═════ AVAILABLE RECORDS ═════

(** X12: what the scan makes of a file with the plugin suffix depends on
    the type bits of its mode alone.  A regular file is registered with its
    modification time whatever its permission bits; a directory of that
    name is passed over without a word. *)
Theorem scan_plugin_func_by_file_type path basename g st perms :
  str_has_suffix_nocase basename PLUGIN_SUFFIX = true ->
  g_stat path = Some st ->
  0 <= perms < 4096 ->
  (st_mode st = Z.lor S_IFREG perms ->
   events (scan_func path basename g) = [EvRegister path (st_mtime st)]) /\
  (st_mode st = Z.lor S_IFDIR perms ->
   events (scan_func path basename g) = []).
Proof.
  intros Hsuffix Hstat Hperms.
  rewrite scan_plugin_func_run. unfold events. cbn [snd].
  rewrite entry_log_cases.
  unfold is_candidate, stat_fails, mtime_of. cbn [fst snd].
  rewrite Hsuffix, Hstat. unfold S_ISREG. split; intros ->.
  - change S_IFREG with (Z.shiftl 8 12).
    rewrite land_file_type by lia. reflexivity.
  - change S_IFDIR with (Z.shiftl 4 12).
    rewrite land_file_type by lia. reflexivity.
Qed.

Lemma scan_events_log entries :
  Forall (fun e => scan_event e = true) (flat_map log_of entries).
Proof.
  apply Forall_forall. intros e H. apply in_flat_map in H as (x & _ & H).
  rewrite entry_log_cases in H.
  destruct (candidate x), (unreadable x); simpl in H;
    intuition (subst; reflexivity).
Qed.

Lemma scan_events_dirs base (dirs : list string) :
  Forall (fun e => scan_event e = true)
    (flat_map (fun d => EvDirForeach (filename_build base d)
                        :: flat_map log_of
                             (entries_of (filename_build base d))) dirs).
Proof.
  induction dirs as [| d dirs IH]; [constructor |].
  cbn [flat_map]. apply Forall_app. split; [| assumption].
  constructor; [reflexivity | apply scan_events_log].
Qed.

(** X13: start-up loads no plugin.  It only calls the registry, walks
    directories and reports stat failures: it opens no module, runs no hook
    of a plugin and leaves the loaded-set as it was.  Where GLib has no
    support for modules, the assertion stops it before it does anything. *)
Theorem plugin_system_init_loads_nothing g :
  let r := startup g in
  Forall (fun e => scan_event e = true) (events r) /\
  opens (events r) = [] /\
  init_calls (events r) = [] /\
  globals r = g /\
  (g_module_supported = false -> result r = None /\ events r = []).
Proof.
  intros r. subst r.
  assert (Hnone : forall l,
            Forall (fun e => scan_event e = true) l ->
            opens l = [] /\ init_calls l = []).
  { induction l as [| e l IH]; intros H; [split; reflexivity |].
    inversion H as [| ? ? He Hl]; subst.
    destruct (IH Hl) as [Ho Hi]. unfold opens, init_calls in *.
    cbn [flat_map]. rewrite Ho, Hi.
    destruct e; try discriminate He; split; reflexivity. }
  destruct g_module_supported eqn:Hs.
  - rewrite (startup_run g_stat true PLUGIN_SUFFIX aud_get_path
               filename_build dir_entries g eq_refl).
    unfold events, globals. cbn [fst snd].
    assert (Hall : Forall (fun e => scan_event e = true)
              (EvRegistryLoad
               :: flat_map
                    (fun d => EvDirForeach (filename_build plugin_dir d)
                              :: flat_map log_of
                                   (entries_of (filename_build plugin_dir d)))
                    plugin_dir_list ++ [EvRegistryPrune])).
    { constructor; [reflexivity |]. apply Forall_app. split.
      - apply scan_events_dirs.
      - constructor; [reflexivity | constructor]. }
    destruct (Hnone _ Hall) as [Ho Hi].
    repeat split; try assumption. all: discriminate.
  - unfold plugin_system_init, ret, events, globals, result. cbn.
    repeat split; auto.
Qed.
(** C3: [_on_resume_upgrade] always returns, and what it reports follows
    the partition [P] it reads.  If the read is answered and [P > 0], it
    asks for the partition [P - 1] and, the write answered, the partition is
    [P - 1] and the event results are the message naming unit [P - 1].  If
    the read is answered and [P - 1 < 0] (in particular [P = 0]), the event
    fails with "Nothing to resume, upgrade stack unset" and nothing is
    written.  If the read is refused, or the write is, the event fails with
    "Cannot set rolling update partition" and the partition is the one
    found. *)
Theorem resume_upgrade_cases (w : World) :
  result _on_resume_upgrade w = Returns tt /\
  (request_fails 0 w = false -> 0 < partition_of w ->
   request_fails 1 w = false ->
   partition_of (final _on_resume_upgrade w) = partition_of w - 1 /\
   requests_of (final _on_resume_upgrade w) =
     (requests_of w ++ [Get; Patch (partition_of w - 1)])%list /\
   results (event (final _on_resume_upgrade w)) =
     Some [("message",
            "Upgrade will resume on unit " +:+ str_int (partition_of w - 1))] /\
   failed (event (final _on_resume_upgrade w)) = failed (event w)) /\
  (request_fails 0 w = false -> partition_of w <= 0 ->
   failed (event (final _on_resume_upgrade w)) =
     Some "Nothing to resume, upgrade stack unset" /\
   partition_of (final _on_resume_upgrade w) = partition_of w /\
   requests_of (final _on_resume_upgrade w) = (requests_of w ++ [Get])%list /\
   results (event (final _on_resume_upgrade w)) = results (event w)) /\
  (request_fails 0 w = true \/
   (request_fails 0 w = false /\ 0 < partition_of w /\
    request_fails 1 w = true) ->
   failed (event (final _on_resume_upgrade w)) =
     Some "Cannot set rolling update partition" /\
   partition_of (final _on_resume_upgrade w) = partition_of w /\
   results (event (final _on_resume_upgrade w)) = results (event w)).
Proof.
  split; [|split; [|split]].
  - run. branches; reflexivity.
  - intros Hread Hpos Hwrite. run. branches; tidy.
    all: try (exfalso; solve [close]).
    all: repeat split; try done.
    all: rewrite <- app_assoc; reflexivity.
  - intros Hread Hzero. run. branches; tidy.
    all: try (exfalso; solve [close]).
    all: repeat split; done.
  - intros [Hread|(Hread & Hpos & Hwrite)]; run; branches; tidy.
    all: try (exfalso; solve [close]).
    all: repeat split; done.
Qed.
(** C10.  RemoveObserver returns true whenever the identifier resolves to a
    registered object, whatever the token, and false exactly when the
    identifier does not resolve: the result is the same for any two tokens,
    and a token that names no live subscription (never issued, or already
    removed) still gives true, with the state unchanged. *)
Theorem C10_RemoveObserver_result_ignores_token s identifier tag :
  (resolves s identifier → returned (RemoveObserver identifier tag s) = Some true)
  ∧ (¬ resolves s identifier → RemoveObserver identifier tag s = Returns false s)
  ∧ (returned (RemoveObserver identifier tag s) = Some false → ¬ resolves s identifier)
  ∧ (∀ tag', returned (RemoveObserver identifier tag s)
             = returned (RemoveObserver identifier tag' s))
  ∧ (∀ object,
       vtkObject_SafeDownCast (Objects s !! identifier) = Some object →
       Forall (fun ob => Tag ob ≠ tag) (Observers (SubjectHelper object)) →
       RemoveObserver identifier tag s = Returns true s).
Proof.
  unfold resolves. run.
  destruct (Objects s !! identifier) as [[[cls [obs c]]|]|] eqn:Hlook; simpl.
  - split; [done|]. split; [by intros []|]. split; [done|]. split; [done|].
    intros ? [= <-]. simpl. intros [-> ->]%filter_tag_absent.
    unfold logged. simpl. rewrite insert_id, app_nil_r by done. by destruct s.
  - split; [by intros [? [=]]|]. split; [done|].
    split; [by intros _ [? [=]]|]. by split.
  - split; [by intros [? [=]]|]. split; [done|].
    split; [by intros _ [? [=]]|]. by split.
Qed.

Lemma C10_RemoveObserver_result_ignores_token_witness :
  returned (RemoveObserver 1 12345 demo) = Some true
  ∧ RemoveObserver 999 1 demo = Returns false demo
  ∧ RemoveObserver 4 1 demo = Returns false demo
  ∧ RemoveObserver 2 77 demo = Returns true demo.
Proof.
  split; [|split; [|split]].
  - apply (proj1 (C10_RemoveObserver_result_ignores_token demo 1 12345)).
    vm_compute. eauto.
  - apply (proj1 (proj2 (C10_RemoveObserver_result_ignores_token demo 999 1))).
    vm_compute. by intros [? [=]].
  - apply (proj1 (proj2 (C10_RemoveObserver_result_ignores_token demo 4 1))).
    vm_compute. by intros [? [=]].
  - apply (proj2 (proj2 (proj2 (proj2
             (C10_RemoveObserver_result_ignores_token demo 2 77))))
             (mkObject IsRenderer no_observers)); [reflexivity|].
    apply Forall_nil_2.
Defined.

═════
═════ AVAILABLE RECORDS ═════

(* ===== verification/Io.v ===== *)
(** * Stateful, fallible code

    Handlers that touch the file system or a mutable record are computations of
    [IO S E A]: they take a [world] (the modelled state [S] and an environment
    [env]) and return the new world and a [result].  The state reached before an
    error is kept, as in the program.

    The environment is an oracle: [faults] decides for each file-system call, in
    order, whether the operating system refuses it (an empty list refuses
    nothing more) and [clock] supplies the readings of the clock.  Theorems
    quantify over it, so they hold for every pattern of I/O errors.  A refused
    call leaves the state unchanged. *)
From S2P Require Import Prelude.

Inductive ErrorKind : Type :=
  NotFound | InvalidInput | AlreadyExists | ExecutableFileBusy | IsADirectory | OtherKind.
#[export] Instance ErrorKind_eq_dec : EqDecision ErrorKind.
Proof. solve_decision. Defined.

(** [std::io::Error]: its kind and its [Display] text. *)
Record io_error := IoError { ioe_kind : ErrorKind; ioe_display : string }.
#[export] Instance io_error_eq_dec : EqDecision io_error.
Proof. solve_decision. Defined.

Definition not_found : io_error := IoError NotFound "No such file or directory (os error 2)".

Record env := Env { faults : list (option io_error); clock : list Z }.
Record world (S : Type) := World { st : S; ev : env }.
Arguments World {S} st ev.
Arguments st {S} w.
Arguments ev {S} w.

═════
═════ AVAILABLE RECORDS ═════

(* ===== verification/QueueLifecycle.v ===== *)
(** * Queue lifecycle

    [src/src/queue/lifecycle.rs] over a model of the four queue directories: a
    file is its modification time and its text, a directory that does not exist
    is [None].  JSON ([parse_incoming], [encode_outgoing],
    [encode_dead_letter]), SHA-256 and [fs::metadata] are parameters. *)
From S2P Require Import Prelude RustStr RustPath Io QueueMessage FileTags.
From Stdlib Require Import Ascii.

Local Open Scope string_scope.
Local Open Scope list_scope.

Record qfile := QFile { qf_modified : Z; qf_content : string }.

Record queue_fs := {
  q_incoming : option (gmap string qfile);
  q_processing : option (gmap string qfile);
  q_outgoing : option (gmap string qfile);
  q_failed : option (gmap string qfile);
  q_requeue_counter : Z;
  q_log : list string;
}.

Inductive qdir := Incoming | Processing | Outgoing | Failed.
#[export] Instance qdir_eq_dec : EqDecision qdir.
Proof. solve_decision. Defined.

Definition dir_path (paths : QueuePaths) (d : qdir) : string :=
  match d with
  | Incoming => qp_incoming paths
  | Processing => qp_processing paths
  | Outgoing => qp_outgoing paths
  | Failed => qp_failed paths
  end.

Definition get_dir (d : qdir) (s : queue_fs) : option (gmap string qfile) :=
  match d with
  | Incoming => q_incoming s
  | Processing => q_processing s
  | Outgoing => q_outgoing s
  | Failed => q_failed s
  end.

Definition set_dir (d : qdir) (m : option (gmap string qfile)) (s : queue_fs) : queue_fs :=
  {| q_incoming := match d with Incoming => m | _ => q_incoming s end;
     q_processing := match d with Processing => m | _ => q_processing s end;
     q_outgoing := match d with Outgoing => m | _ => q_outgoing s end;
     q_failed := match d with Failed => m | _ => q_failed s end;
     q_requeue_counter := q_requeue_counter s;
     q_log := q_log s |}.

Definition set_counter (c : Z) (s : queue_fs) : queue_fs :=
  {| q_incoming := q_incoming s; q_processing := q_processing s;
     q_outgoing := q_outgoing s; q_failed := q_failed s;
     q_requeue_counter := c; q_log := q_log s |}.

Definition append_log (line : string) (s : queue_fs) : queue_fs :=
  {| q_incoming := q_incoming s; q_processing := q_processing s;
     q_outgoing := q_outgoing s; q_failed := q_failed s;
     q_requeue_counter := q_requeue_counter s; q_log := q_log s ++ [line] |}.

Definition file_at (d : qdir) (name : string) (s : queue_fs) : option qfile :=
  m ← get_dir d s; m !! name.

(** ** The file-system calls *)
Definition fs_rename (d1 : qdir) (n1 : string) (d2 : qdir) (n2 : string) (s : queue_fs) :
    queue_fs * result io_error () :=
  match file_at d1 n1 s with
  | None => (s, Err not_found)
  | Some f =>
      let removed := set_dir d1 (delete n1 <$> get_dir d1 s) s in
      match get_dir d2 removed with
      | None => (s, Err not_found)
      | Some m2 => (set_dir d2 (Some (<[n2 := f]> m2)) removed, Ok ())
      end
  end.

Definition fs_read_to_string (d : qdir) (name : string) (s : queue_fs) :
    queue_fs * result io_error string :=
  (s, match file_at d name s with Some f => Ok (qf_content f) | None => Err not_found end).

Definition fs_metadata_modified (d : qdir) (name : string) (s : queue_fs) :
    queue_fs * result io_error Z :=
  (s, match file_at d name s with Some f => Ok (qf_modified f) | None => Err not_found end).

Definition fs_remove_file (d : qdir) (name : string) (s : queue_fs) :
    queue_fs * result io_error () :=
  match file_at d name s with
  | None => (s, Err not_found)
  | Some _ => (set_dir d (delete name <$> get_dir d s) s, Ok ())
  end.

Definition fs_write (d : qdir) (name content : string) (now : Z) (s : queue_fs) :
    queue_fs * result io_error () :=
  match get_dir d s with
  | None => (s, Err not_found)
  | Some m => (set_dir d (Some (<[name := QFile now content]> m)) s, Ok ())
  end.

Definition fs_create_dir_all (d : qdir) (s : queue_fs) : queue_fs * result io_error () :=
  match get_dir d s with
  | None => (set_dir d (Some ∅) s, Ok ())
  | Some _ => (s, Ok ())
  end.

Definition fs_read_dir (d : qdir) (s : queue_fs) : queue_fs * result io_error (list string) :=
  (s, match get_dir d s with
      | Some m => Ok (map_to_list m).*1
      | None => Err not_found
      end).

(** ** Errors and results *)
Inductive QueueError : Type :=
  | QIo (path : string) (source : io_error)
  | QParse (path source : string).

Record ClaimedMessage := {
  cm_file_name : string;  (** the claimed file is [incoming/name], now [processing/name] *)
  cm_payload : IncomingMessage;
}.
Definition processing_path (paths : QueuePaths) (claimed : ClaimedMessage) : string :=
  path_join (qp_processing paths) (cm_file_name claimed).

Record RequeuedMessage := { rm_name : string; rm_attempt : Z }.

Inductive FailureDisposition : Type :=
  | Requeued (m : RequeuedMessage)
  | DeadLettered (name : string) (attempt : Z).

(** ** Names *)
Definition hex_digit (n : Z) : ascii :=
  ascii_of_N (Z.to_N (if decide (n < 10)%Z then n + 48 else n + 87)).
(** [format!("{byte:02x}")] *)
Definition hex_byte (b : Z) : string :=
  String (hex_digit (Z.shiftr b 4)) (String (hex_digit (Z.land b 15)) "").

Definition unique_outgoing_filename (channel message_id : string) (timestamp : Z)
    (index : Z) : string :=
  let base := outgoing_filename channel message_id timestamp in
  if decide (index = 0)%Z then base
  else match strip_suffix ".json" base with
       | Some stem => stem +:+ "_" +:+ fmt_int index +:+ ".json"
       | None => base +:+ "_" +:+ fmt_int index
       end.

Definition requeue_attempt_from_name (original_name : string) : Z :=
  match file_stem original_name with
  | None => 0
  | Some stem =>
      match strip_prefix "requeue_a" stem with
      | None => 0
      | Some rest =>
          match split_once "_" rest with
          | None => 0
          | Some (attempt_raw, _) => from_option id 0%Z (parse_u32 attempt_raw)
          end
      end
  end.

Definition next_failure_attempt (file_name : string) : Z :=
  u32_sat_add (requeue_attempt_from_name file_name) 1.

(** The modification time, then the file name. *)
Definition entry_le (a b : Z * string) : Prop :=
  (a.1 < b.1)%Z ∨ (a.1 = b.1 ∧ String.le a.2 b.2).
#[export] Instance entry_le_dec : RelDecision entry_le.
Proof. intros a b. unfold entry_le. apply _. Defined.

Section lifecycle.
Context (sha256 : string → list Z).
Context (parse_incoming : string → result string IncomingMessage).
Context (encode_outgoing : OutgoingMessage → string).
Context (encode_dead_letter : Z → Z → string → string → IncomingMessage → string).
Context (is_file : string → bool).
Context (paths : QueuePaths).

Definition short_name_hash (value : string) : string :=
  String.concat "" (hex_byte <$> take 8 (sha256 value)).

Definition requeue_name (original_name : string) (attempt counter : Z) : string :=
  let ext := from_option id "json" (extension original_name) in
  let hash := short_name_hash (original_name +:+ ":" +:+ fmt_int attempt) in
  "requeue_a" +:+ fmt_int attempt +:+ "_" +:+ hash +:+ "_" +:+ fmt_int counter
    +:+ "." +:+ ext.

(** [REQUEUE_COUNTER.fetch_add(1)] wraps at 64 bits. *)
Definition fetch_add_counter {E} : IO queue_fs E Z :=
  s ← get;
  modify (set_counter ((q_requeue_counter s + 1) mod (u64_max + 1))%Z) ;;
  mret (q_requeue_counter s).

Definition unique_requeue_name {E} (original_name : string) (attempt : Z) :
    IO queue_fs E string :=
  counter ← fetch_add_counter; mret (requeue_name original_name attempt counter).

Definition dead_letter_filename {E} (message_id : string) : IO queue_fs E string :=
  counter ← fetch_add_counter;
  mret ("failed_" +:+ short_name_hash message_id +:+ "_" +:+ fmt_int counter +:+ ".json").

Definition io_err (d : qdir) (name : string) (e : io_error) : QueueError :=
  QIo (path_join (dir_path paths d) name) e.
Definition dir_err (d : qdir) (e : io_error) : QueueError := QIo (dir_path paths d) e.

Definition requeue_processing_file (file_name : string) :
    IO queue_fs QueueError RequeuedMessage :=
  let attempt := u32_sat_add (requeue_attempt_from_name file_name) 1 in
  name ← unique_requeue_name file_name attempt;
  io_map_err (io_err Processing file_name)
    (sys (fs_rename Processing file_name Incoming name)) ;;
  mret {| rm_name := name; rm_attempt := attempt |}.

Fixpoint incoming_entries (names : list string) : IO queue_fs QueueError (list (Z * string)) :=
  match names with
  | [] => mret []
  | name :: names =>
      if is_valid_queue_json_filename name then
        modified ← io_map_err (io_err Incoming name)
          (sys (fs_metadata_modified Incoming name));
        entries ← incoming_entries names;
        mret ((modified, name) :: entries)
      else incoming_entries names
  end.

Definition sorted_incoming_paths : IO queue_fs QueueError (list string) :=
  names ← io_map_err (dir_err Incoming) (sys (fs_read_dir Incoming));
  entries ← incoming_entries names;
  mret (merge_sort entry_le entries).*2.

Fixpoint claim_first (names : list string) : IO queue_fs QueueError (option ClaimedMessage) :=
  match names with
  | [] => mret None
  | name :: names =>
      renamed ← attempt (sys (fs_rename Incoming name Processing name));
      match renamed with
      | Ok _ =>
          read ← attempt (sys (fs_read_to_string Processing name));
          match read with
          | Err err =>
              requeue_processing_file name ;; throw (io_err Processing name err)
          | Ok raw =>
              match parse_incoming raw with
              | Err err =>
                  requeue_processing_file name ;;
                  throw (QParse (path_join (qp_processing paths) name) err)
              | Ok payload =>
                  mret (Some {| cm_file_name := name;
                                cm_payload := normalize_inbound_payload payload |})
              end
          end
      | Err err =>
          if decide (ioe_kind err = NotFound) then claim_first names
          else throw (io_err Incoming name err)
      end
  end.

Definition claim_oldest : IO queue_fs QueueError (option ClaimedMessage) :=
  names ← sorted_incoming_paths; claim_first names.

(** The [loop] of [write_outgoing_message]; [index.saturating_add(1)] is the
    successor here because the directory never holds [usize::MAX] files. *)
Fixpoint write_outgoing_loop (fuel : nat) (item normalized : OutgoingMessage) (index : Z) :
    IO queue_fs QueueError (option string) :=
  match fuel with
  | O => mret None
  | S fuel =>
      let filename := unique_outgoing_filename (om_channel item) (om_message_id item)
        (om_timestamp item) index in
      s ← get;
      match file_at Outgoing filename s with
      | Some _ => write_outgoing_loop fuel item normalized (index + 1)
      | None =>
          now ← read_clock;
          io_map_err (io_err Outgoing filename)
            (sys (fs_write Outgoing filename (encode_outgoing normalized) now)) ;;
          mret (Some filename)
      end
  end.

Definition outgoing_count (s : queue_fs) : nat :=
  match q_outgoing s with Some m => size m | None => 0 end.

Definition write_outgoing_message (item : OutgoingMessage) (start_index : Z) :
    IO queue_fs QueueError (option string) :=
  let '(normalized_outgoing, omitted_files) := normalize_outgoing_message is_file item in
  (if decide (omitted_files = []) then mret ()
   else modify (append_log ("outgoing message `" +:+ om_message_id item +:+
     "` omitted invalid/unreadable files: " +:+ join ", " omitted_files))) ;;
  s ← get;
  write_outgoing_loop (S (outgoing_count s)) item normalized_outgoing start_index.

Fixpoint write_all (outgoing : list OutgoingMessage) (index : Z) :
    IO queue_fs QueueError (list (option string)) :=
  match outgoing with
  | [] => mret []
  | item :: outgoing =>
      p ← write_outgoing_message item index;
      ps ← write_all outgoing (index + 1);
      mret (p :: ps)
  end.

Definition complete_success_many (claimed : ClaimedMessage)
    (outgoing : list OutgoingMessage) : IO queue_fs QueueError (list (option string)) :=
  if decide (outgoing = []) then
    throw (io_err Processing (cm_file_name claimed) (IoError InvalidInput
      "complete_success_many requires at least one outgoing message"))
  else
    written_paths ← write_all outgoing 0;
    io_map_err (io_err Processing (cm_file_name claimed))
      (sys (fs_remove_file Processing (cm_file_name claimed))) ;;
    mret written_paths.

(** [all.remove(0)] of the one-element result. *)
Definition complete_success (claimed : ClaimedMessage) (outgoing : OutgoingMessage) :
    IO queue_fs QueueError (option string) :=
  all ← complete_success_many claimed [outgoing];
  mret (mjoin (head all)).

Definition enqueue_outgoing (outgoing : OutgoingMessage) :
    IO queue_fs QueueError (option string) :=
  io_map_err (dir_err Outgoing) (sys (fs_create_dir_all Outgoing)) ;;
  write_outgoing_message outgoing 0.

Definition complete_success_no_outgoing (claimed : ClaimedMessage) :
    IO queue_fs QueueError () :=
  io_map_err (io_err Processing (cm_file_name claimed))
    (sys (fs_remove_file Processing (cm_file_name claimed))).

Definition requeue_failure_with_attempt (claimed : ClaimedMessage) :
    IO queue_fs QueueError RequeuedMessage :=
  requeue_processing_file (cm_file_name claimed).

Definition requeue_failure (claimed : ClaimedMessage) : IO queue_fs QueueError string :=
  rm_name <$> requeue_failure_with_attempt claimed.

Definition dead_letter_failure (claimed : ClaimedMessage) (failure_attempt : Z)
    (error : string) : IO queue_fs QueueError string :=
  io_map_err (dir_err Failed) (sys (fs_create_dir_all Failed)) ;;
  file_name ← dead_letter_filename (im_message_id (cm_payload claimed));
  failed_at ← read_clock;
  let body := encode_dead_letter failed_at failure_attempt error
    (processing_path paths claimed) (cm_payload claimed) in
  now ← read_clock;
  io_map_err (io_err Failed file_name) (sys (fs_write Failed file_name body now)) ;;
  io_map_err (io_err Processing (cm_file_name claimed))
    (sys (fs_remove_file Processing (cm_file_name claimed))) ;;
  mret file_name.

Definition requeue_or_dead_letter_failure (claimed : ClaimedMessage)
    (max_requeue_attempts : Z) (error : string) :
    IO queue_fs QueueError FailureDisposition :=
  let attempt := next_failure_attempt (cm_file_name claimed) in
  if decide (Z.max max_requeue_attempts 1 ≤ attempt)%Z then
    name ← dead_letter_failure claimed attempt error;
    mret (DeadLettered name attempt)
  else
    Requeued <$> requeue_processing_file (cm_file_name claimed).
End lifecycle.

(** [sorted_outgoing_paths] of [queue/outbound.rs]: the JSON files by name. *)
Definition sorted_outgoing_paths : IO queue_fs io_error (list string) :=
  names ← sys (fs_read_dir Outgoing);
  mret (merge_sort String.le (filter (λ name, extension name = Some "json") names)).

═════

## REQUIRED ACTION:
Of the lines above, copy each one that contains the word "RequeuedMessage".

## OUTPUT:
Record RequeuedMessage := { rm_name : string; rm_attempt : Z }.
  | Requeued (m : RequeuedMessage)
    IO queue_fs QueueError RequeuedMessage :=
    IO queue_fs QueueError RequeuedMessage :=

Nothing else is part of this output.